__Required work__
From the entries below, copy every line that holds the word "bool".

Stored items:
———

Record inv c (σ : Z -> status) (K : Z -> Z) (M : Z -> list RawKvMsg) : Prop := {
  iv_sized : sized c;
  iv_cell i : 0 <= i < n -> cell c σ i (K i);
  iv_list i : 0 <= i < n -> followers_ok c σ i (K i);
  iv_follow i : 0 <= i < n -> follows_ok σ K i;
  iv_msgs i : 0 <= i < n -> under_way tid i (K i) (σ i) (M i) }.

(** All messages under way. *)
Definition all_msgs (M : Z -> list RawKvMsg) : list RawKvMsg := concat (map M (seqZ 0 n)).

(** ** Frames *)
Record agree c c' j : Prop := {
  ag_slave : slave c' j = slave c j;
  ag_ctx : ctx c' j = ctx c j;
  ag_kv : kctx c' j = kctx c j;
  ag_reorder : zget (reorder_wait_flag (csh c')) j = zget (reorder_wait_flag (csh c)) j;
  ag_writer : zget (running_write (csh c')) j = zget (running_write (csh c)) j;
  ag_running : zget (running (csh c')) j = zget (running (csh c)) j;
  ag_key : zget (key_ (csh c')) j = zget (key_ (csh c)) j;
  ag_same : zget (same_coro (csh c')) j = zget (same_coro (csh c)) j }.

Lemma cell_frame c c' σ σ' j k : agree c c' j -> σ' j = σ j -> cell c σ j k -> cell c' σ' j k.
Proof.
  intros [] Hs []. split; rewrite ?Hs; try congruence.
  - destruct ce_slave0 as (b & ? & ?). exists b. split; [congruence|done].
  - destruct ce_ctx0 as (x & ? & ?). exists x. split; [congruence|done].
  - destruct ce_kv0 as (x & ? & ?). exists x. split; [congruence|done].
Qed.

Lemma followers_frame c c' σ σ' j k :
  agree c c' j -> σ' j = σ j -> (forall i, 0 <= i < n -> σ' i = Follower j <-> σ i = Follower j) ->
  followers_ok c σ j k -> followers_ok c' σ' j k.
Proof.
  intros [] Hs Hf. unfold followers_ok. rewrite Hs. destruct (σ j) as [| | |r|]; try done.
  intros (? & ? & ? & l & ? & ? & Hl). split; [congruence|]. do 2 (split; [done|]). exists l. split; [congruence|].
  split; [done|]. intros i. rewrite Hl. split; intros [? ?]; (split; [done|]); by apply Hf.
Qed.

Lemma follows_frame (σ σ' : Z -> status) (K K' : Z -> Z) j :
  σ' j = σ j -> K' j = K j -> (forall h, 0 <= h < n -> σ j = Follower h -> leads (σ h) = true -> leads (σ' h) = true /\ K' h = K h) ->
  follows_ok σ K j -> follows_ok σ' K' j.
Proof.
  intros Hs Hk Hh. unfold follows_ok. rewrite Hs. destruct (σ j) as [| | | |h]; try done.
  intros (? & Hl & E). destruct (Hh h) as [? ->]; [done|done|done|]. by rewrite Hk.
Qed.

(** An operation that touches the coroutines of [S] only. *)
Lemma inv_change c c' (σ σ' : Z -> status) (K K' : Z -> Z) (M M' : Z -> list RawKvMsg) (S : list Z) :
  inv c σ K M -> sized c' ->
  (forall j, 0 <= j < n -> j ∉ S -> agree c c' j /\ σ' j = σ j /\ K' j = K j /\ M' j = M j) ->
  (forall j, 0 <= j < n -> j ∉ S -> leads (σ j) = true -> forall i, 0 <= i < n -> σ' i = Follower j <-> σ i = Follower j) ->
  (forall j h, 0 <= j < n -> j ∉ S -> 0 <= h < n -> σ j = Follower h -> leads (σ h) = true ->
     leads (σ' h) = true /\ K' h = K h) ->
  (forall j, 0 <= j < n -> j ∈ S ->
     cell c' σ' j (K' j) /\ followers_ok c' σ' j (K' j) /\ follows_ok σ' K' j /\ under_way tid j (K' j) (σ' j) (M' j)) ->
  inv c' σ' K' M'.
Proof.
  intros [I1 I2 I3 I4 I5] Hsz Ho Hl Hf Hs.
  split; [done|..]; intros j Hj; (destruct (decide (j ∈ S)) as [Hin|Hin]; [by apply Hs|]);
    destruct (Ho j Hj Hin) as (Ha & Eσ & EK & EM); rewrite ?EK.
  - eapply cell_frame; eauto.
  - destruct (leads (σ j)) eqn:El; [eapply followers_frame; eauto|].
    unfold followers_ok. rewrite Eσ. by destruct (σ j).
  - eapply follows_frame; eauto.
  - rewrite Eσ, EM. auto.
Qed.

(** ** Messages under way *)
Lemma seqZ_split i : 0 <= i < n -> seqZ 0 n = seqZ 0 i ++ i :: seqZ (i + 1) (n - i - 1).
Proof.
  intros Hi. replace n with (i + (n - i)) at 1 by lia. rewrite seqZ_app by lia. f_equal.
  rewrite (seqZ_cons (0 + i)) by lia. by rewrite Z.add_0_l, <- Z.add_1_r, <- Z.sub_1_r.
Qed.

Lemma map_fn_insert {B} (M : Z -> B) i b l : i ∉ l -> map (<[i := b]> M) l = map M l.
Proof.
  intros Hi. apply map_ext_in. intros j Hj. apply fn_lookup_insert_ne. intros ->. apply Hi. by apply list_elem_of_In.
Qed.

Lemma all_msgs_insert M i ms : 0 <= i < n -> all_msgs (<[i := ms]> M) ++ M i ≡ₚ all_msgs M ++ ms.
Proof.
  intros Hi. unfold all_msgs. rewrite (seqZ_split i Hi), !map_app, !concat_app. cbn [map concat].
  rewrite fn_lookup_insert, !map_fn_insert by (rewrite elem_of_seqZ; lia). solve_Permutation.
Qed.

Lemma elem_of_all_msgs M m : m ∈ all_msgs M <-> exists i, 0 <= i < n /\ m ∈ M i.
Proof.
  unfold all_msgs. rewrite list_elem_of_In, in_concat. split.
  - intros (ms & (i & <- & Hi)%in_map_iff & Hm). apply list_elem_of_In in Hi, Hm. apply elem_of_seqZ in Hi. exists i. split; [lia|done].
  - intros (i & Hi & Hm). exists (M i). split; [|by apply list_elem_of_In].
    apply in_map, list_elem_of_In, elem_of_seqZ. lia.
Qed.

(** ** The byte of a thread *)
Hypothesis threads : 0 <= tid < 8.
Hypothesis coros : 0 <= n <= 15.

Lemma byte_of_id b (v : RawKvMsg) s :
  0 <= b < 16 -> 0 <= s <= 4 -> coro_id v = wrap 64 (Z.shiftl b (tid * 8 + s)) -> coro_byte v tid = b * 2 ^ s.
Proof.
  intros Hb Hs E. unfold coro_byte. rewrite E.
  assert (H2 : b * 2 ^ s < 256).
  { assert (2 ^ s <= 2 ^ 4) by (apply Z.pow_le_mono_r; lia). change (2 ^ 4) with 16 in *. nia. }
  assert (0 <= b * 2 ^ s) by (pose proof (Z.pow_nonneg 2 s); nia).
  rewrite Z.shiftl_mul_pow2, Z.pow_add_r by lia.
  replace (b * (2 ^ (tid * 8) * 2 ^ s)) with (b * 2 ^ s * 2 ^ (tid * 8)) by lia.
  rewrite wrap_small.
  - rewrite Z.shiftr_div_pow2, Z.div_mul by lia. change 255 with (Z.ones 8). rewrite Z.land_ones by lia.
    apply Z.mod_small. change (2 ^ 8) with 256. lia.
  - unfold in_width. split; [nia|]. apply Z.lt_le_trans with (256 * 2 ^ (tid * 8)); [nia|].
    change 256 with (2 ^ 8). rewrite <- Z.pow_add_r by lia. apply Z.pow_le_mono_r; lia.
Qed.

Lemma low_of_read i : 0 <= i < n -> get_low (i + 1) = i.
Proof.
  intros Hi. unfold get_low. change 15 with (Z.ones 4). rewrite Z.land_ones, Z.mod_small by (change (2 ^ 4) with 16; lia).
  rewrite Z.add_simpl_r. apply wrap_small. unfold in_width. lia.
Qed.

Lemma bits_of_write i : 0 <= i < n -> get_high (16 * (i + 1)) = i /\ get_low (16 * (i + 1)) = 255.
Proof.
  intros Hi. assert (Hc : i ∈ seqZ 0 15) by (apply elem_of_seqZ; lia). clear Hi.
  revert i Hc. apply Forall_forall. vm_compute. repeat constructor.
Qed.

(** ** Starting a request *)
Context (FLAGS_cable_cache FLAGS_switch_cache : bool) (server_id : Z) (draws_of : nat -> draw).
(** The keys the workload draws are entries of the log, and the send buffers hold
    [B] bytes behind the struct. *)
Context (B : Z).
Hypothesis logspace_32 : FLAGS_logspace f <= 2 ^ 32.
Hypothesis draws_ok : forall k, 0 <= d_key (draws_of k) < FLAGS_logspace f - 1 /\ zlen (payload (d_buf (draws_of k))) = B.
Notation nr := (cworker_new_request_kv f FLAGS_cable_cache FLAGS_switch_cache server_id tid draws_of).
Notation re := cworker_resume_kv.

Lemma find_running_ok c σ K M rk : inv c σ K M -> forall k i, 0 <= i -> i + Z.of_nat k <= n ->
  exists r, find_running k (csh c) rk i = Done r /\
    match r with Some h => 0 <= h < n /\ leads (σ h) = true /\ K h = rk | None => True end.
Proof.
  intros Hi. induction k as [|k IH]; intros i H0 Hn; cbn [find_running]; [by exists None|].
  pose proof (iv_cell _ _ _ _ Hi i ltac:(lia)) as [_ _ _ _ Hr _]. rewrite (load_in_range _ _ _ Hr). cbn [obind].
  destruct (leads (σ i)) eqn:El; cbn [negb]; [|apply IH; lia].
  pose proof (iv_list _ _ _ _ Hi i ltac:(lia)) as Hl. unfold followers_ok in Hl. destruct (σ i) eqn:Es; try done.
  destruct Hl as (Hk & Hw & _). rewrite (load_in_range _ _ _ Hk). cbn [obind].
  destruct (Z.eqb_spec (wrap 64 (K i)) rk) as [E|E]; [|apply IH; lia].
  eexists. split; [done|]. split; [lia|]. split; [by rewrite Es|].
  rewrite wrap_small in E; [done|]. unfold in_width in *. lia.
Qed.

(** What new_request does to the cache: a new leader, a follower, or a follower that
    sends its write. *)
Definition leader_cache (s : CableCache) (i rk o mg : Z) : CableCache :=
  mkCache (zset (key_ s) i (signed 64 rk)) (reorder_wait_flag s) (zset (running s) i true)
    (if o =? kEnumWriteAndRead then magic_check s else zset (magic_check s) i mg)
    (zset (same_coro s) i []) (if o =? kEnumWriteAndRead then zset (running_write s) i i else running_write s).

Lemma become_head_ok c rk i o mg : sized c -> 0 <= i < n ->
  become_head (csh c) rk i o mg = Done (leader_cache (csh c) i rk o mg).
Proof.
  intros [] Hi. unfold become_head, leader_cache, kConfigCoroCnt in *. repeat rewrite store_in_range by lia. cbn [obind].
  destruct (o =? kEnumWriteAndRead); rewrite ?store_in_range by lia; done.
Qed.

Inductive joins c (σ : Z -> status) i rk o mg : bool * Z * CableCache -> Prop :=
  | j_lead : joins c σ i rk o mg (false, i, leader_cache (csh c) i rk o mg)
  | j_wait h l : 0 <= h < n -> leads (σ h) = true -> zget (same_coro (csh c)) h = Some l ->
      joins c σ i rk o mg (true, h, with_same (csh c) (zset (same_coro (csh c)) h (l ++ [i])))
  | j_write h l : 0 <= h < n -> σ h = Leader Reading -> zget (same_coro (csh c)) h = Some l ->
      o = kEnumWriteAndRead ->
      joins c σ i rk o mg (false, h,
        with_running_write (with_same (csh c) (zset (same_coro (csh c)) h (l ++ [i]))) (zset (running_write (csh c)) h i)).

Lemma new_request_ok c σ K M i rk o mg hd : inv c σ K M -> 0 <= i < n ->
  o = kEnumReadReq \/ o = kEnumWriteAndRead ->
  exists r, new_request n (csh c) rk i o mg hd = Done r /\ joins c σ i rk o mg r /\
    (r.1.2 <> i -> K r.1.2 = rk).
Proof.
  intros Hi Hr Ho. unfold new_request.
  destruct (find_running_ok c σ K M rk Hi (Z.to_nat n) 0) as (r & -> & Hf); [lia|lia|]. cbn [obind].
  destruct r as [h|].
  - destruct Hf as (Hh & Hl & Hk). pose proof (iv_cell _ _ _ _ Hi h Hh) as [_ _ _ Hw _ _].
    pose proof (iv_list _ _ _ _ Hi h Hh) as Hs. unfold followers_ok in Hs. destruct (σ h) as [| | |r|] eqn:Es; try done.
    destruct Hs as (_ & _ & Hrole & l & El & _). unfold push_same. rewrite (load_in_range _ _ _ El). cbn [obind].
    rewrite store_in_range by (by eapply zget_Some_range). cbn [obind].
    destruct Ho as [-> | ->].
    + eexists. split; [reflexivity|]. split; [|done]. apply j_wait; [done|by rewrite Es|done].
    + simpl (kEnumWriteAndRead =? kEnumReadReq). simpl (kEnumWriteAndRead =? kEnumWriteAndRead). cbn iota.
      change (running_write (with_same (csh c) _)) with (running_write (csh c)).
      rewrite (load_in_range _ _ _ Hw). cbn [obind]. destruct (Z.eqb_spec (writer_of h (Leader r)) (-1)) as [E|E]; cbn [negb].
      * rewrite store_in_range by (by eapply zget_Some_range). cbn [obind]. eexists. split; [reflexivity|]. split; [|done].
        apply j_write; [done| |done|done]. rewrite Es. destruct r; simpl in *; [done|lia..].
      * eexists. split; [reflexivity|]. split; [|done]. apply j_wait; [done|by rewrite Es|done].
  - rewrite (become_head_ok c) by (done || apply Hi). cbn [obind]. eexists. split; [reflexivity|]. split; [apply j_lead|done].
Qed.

———

__Output__
Context (FLAGS_cable_cache FLAGS_switch_cache : bool) (server_id : Z) (draws_of : nat -> draw).
Inductive joins c (σ : Z -> status) i rk o mg : bool * Z * CableCache -> Prop :=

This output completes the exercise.